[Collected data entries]
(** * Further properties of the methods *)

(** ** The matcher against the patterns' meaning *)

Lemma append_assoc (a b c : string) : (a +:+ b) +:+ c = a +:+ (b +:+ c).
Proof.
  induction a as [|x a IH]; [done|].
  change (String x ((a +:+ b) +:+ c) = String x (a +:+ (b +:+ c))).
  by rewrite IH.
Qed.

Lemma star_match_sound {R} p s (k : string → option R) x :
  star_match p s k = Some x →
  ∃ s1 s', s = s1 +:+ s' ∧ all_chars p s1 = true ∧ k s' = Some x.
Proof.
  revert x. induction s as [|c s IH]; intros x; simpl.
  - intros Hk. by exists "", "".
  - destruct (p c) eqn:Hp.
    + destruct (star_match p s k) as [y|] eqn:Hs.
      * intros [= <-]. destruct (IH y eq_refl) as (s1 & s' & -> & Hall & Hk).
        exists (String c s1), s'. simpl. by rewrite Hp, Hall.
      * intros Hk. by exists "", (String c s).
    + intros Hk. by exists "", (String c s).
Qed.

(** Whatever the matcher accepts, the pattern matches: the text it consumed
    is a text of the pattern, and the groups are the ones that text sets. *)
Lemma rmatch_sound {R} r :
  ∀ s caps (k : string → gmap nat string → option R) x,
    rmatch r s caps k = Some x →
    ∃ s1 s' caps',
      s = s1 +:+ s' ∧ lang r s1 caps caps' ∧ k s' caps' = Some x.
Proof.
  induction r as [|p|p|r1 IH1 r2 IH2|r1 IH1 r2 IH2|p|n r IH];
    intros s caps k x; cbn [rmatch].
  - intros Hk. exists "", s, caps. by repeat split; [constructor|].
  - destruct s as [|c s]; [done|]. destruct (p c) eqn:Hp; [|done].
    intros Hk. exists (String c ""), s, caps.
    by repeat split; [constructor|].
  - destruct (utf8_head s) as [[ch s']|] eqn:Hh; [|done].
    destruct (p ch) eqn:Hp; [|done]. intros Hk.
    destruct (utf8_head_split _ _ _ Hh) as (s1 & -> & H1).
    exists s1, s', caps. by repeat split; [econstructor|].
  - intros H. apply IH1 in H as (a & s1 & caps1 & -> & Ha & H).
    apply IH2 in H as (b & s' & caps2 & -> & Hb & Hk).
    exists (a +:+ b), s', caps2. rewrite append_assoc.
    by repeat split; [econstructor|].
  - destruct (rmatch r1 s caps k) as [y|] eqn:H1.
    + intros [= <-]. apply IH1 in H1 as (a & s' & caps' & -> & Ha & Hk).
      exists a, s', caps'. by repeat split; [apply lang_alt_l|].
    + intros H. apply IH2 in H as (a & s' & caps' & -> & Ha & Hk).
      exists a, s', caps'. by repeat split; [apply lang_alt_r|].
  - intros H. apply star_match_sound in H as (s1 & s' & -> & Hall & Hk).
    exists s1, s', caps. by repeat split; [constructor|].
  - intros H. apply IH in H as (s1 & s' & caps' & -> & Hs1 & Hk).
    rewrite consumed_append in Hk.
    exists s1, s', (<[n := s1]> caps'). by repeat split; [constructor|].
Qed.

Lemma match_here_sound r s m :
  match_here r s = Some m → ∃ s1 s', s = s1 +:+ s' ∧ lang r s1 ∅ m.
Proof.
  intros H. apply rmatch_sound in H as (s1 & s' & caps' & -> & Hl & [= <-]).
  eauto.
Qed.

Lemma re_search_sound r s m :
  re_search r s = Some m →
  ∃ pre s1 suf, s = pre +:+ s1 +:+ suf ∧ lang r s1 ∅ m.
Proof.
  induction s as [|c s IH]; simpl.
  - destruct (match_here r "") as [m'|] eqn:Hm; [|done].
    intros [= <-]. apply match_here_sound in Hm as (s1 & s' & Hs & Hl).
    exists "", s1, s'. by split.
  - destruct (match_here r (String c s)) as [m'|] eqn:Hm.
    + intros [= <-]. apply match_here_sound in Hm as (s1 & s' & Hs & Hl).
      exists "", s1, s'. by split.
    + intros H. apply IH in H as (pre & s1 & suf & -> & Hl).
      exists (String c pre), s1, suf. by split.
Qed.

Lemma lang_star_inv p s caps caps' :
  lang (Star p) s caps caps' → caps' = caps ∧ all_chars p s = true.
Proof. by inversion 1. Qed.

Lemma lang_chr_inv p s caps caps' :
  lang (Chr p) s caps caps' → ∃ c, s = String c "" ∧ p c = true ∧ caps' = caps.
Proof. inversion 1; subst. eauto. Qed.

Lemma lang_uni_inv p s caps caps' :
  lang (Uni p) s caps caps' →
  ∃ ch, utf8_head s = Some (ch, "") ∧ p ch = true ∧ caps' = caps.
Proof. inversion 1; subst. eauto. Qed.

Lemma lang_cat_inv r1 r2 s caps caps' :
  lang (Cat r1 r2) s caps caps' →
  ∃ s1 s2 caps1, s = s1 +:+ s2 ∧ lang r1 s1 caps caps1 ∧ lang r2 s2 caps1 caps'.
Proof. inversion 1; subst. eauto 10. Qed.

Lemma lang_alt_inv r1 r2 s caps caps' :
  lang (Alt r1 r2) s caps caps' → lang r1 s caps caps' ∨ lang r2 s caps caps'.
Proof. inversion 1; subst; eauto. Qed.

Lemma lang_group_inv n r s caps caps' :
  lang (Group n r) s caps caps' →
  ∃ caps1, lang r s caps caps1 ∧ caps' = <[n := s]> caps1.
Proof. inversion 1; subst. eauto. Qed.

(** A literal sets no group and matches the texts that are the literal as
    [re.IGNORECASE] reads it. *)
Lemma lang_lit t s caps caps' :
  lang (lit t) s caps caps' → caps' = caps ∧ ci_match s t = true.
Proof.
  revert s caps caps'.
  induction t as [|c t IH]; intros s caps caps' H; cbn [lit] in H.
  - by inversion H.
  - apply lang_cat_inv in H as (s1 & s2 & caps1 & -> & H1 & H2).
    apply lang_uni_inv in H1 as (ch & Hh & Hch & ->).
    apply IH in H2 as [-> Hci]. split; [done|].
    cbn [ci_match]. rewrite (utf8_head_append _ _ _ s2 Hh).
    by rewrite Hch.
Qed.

TASK TO CARRY OUT:
What are the lines, exactly as written above, from the line with "lang (Chr p)" to the line with "[re.IGNORECASE] reads it. *)", both included? Output only those.

EXERCISE RESULT:
  lang (Chr p) s caps caps' → ∃ c, s = String c "" ∧ p c = true ∧ caps' = caps.
Proof. inversion 1; subst. eauto. Qed.

Lemma lang_uni_inv p s caps caps' :
  lang (Uni p) s caps caps' →
  ∃ ch, utf8_head s = Some (ch, "") ∧ p ch = true ∧ caps' = caps.
Proof. inversion 1; subst. eauto. Qed.

Lemma lang_cat_inv r1 r2 s caps caps' :
  lang (Cat r1 r2) s caps caps' →
  ∃ s1 s2 caps1, s = s1 +:+ s2 ∧ lang r1 s1 caps caps1 ∧ lang r2 s2 caps1 caps'.
Proof. inversion 1; subst. eauto 10. Qed.

Lemma lang_alt_inv r1 r2 s caps caps' :
  lang (Alt r1 r2) s caps caps' → lang r1 s caps caps' ∨ lang r2 s caps caps'.
Proof. inversion 1; subst; eauto. Qed.

Lemma lang_group_inv n r s caps caps' :
  lang (Group n r) s caps caps' →
  ∃ caps1, lang r s caps caps1 ∧ caps' = <[n := s]> caps1.
Proof. inversion 1; subst. eauto. Qed.

(** A literal sets no group and matches the texts that are the literal as
    [re.IGNORECASE] reads it. *)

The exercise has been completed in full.